**Material to process:**

(** * tools/bench.py: the benchmark orchestrator of ssg

    A shallow embedding of [tools/bench.py] and the properties of its
    selection, command-construction and exit-code aggregation logic.

    The script is effectful: it prints, reads and copies the process
    environment, and spawns child processes.  Those effects are modelled by
    explicit state passing over a [World] that holds the process
    environment, the dictionaries the process allocates (so that copies and
    aliases can be told apart), the outcomes the child processes will have,
    and the trace of observable events in the order they happen. *)

From Stdlib Require Import ZArith String List Ascii Bool Lia.
From stdpp Require Import base option list gmap strings.
Import ListNotations.

Local Open Scope string_scope.
Local Open Scope list_scope.

(** ** Python values *)

(** A [dict[str, str]] whose iteration order matters (the two bench tables):
    the items in insertion order.  A list stands for a dict when its keys
    are pairwise distinct ([dict_wf]). *)
Definition Registry : Type := list (string * string).

Definition dict_wf (table : Registry) : Prop := NoDup (map fst table).

(** [table[key]], [None] standing for [KeyError]. *)
Fixpoint getitem (table : Registry) (key : string) : option string :=
  match table with
  | [] => None
  | (k, v) :: rest => if String.eqb k key then Some v else getitem rest key
  end.

(** [table.keys()], [table.values()], [table.items()]. *)
Definition keys (table : Registry) : list string := map fst table.
Definition values (table : Registry) : list string := map snd table.
Definition items (table : Registry) : list (string * string) := table.

(** The line feed of ["\n"]. *)
Definition LF : string := String "010" EmptyString.

(** [' '.join(cmd)]. *)
Definition join (sep : string) (parts : list string) : string :=
  String.concat sep parts.

(** [f"{k:12}"]: a string is left-aligned in a field of twelve columns and
    padded with spaces; a longer one is not cut.  (The length is counted in
    characters of the embedding's strings, which for the ASCII keys of the
    tables is Python's [len].) *)
Fixpoint spaces (n : nat) : string :=
  match n with
  | O => EmptyString
  | S n' => " " +:+ spaces n'
  end.

Definition ljust (width : nat) (s : string) : string :=
  s +:+ spaces (width - String.length s).

(** [needle in hay] on strings. *)
Fixpoint contains (needle hay : string) : bool :=
  String.prefix needle hay
  || match hay with
     | EmptyString => false
     | String _ hay' => contains needle hay'
     end.

(** ** The module's constants (lines 31-41) *)

Record Globals : Type := mkGlobals {
  CRITERION_BENCHES : Registry;
  DHAT_BENCHES : Registry
}.

(** The functions below read the two tables through a [Globals] value, as
    the Python functions read the module's global names; [bench_py] is the
    module as it is written. *)
Definition bench_py : Globals :=
  {| CRITERION_BENCHES :=
       [ ("pipeline", "criterion_pipeline");
         ("transformers", "criterion_transformers");
         ("io", "criterion_io") ];
     DHAT_BENCHES :=
       [ ("build", "dhat_build");
         ("transformers", "dhat_transformers");
         ("compress", "dhat_compress") ] |}.

(** ** The dataclasses (lines 44-68) *)

Module RunArgs.
Record t : Type := mk { bench : string; native : bool; extra : list string }.
End RunArgs.

Module DhatArgs.
Record t : Type := mk { bench : string; extra : list string }.
End DhatArgs.

Module Args.
Record t : Type := mk {
  command : string;
  bench : string;
  native : bool;
  extra : list string
}.
(** [Args.__init__]. *)
Definition init : t :=
  {| command := EmptyString; bench := EmptyString; native := false;
     extra := [] |}.
End Args.

(** ** The world the script runs in *)

(** The environment of a process: variable names to values. *)
Abbreviation Env := (gmap string string).

(** A reference to a dictionary object: [os.environ] itself, or a dict
    allocated by this process, named by its address. *)
Inductive Ref : Type :=
| os_environ
| obj (address : nat).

**Requirement:**
Top to bottom, set down the whole listing exactly.

**Your response:**
(** * tools/bench.py: the benchmark orchestrator of ssg

    A shallow embedding of [tools/bench.py] and the properties of its
    selection, command-construction and exit-code aggregation logic.

    The script is effectful: it prints, reads and copies the process
    environment, and spawns child processes.  Those effects are modelled by
    explicit state passing over a [World] that holds the process
    environment, the dictionaries the process allocates (so that copies and
    aliases can be told apart), the outcomes the child processes will have,
    and the trace of observable events in the order they happen. *)

From Stdlib Require Import ZArith String List Ascii Bool Lia.
From stdpp Require Import base option list gmap strings.
Import ListNotations.

Local Open Scope string_scope.
Local Open Scope list_scope.

(** ** Python values *)

(** A [dict[str, str]] whose iteration order matters (the two bench tables):
    the items in insertion order.  A list stands for a dict when its keys
    are pairwise distinct ([dict_wf]). *)
Definition Registry : Type := list (string * string).

Definition dict_wf (table : Registry) : Prop := NoDup (map fst table).

(** [table[key]], [None] standing for [KeyError]. *)
Fixpoint getitem (table : Registry) (key : string) : option string :=
  match table with
  | [] => None
  | (k, v) :: rest => if String.eqb k key then Some v else getitem rest key
  end.

(** [table.keys()], [table.values()], [table.items()]. *)
Definition keys (table : Registry) : list string := map fst table.
Definition values (table : Registry) : list string := map snd table.
Definition items (table : Registry) : list (string * string) := table.

(** The line feed of ["\n"]. *)
Definition LF : string := String "010" EmptyString.

(** [' '.join(cmd)]. *)
Definition join (sep : string) (parts : list string) : string :=
  String.concat sep parts.

(** [f"{k:12}"]: a string is left-aligned in a field of twelve columns and
    padded with spaces; a longer one is not cut.  (The length is counted in
    characters of the embedding's strings, which for the ASCII keys of the
    tables is Python's [len].) *)
Fixpoint spaces (n : nat) : string :=
  match n with
  | O => EmptyString
  | S n' => " " +:+ spaces n'
  end.

Definition ljust (width : nat) (s : string) : string :=
  s +:+ spaces (width - String.length s).

(** [needle in hay] on strings. *)
Fixpoint contains (needle hay : string) : bool :=
  String.prefix needle hay
  || match hay with
     | EmptyString => false
     | String _ hay' => contains needle hay'
     end.

(** ** The module's constants (lines 31-41) *)

Record Globals : Type := mkGlobals {
  CRITERION_BENCHES : Registry;
  DHAT_BENCHES : Registry
}.

(** The functions below read the two tables through a [Globals] value, as
    the Python functions read the module's global names; [bench_py] is the
    module as it is written. *)
Definition bench_py : Globals :=
  {| CRITERION_BENCHES :=
       [ ("pipeline", "criterion_pipeline");
         ("transformers", "criterion_transformers");
         ("io", "criterion_io") ];
     DHAT_BENCHES :=
       [ ("build", "dhat_build");
         ("transformers", "dhat_transformers");
         ("compress", "dhat_compress") ] |}.

(** ** The dataclasses (lines 44-68) *)

Module RunArgs.
Record t : Type := mk { bench : string; native : bool; extra : list string }.
End RunArgs.

Module DhatArgs.
Record t : Type := mk { bench : string; extra : list string }.
End DhatArgs.

Module Args.
Record t : Type := mk {
  command : string;
  bench : string;
  native : bool;
  extra : list string
}.
(** [Args.__init__]. *)
Definition init : t :=
  {| command := EmptyString; bench := EmptyString; native := false;
     extra := [] |}.
End Args.

(** ** The world the script runs in *)

(** The environment of a process: variable names to values. *)
Abbreviation Env := (gmap string string).

(** A reference to a dictionary object: [os.environ] itself, or a dict
    allocated by this process, named by its address. *)
Inductive Ref : Type :=
| os_environ
| obj (address : nat).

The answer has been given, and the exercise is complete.